(* ===== verification/UserVm.v ===== *)
(** * What the kernel promises to user-level memory management

    The class [UserVm]: a machine whose states have, for every environment, a
    partial map from page numbers below [UTOP] to page-table entries
    ([uv_map]) and the bytes of the pages ([uv_byte]), and whose system calls
    and memory accesses act on them as the manual of the kernel says.
    [uv_ok s n] is the machine's invariant, together with room for [n] more
    references to any page; [uv_free] counts the pages left.

    The user library is verified against this class; [UserVmKernel] proves
    that the kernel implements it. *)

From S2P Require Import Prelude Mmu Console KState AddrSpace Syscall SyscallSpec UserLib.
Open Scope Z_scope.

(** Page numbers of user addresses. *)
Definition NUPAGES : Z := PGNUM UTOP.
Definition upn (pn : Z) : Prop := 0 <= pn < NUPAGES.

Definition flag (t k : Z) : bool := negb (Z.land t k =? 0).

Class UserVm (S : Type) `{Machine S} := {
  uv_self : S → Z;                        (** the running environment *)
  uv_name : S → Z → option Z;             (** the environment an id names for it *)
  uv_map : S → Z → Z → option Z;          (** environment, page number: its entry *)
  uv_byte : S → Z → Z → Z;                (** page, offset: the byte *)
  uv_env : S → Z → option Env;
  uv_free : S → Z;
  uv_slot : S → Prop;                     (** an environment can be created *)
  uv_ok : S → Z → Prop;

  uv_mapped (s : S) (g : Z) : Prop := ∃ e pn t, upn pn ∧ uv_map s e pn = Some t ∧ PGNUM t = g;
  (** The bytes of the pages that stay mapped stay the same. *)
  uv_kept (s s' : S) : Prop :=
    ∀ g k, uv_mapped s g → uv_mapped s' g → 0 <= k < 4096 → uv_byte s' g k = uv_byte s g k;
  (** Who runs and who may be named does not change. *)
  uv_same (s s' : S) : Prop :=
    uv_self s' = uv_self s ∧ (∀ id, uv_name s' id = uv_name s id) ∧ (uv_slot s → uv_slot s');
  uv_same_env (s s' : S) : Prop := ∀ e, uv_env s' e = uv_env s e;
  (** Exactly the entry of page [pn] of [e] changes, to [o]. *)
  uv_update (s s' : S) (e pn : Z) (o : option Z) : Prop :=
    ∀ e' pn', upn pn' → uv_map s' e' pn' = if decide (e' = e ∧ pn' = pn) then o else uv_map s e' pn';

  uv_mono s n m : uv_ok s n → m <= n → uv_ok s m;
  uv_self_name s n : uv_ok s n → uv_name s 0 = Some (uv_self s);
  uv_entry s n e pn t : uv_ok s n → upn pn → uv_map s e pn = Some t → is_u32 t ∧ present t = true;
  uv_bytes s n g k : uv_ok s n → is_u8 (uv_byte s g k);

  uv_alloc s n id e pn perm :
    uv_ok s (n + 1) → uv_name s id = Some e → upn pn → perm_ok perm = true → 2 <= uv_free s →
    ∃ s' f, sys_page_alloc id (pn * PGSIZE) perm s = (Ret 0, s') ∧
      uv_ok s' n ∧ uv_same s s' ∧ uv_same_env s s' ∧ uv_free s - 2 <= uv_free s' ∧
      ¬ uv_mapped s f ∧ 0 <= f ∧ uv_update s s' e pn (Some (f * 4096 + perm)) ∧
      (∀ k, 0 <= k < 4096 → uv_byte s' f k = 0) ∧ uv_kept s s';
  uv_share s n id1 e1 pn1 id2 e2 pn2 perm t :
    0 <= n → uv_ok s (n + 1) → uv_name s id1 = Some e1 → uv_name s id2 = Some e2 → upn pn1 → upn pn2 →
    perm_ok perm = true → uv_map s e1 pn1 = Some t → (flag perm PTE_W = true → flag t PTE_W = true) →
    1 <= uv_free s →
    ∃ s', sys_page_map id1 (pn1 * PGSIZE) id2 (pn2 * PGSIZE) perm s = (Ret 0, s') ∧
      uv_ok s' n ∧ uv_same s s' ∧ uv_same_env s s' ∧ uv_free s - 1 <= uv_free s' ∧
      uv_update s s' e2 pn2 (Some (PGNUM t * 4096 + perm)) ∧ uv_kept s s';
  uv_unmap s n id e pn :
    uv_ok s n → uv_name s id = Some e → upn pn →
    ∃ s', sys_page_unmap id (pn * PGSIZE) s = (Ret 0, s') ∧
      uv_ok s' n ∧ uv_same s s' ∧ uv_same_env s s' ∧ uv_free s <= uv_free s' ∧
      uv_update s s' e pn None ∧ uv_kept s s';
  uv_share_none s n id1 e1 pn1 id2 e2 pn2 perm :
    uv_ok s n → uv_name s id1 = Some e1 → uv_name s id2 = Some e2 → upn pn1 → upn pn2 → uv_map s e1 pn1 = None →
    sys_page_map id1 (pn1 * PGSIZE) id2 (pn2 * PGSIZE) perm s = (Ret (- E_INVAL), s);
  (** The page directory does not change when a page is unmapped. *)
  uv_unmap_table s n id e pn s' pn' d :
    uv_ok s n → uv_name s id = Some e → upn pn → sys_page_unmap id (pn * PGSIZE) s = (Ret 0, s') →
    upn pn' → uvpd (pn' / 1024) s = (Ret d, s) → uvpd (pn' / 1024) s' = (Ret d, s');
  uv_exofork s n :
    uv_ok s (n + 1) → uv_slot s → 1 <= uv_free s →
    ∃ s' id e, sys_exofork s = (Ret id, s') ∧
      uv_ok s' n ∧ 0 < id < 2 ^ 31 ∧ uv_self s' = uv_self s ∧ uv_free s - 1 <= uv_free s' ∧
      uv_name s' id = Some e ∧ e ≠ uv_self s ∧
      (∀ id' e', uv_name s id' = Some e' → uv_name s' id' = Some e') ∧
      (∀ pn, upn pn → uv_map s e pn = None) ∧
      (∀ e' pn, upn pn → uv_map s' e' pn = uv_map s e' pn) ∧ uv_kept s s' ∧
      (∃ v, uv_env s' e = Some v ∧ env_status v = ENV_NOT_RUNNABLE);
  uv_set_status s n id e v :
    uv_ok s n → uv_name s id = Some e → uv_env s e = Some v →
    ∃ s', sys_env_set_status id 2 s = (Ret 0, s') ∧
      uv_ok s' n ∧ uv_same s s' ∧ uv_free s' = uv_free s ∧
      (∀ e' pn, uv_map s' e' pn = uv_map s e' pn) ∧ (∀ g k, uv_byte s' g k = uv_byte s g k) ∧
      (∀ e', uv_env s' e' = if decide (e' = e) then Some (set_env_status ENV_RUNNABLE v) else uv_env s e');
  uv_set_upcall s n id e v upcall :
    uv_ok s n → uv_name s id = Some e → uv_env s e = Some v →
    ∃ s', sys_env_set_pgfault_upcall id upcall s = (Ret 0, s') ∧
      uv_ok s' n ∧ uv_same s s' ∧ uv_free s' = uv_free s ∧
      (∀ e' pn, uv_map s' e' pn = uv_map s e' pn) ∧ (∀ g k, uv_byte s' g k = uv_byte s g k) ∧
      (∀ e', uv_env s' e' = if decide (e' = e) then Some (set_env_pgfault_upcall upcall v) else uv_env s e');

  uv_load s n pn k t :
    uv_ok s n → upn pn → 0 <= k < PGSIZE → uv_map s (uv_self s) pn = Some t → flag t PTE_U = true →
    uload8 (pn * PGSIZE + k) s = (Ret (uv_byte s (PGNUM t) k), s);
  uv_store s n pn k t b :
    uv_ok s n → upn pn → 0 <= k < PGSIZE → uv_map s (uv_self s) pn = Some t →
    flag t PTE_U = true → flag t PTE_W = true →
    ∃ s', ustore8 (pn * PGSIZE + k) b s = (Ret tt, s') ∧
      uv_ok s' n ∧ uv_same s s' ∧ uv_same_env s s' ∧ uv_free s' = uv_free s ∧
      (∀ e' pn', upn pn' → uv_map s' e' pn' = uv_map s e' pn') ∧
      (∀ g k', 0 <= k' < 4096 →
         uv_byte s' g k' = if decide (g = PGNUM t ∧ k' = k) then u8 b else uv_byte s g k');
  uv_store_fault s n pn k b :
    uv_ok s n → upn pn → 0 <= k < PGSIZE →
    (∀ t, uv_map s (uv_self s) pn = Some t → flag t PTE_W = false) →
    ustore8 (pn * PGSIZE + k) b s = (Stop (UFault (pn * PGSIZE + k)), s);
  (** The page tables as the program sees them at [UVPT]. *)
  uv_uvpt s n pn :
    uv_ok s n → upn pn →
    ∃ d, uvpd (pn / 1024) s = (Ret d, s) ∧
      if flag d PTE_P then ∃ t, uvpt pn s = (Ret t, s) ∧
        uv_map s (uv_self s) pn = if flag t PTE_P then Some t else None
      else uv_map s (uv_self s) pn = None;
}.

— What is expected —
Return a word-for-word copy of the lines above from the one holding "uv_byte s' g k'" through the one holding "ustore8 (pn * PGSIZE + k) b s = (Stop", with both of them included and nothing besides.

— Reply to the exercise —
         uv_byte s' g k' = if decide (g = PGNUM t ∧ k' = k) then u8 b else uv_byte s g k');
  uv_store_fault s n pn k b :
    uv_ok s n → upn pn → 0 <= k < PGSIZE →
    (∀ t, uv_map s (uv_self s) pn = Some t → flag t PTE_W = false) →
    ustore8 (pn * PGSIZE + k) b s = (Stop (UFault (pn * PGSIZE + k)), s);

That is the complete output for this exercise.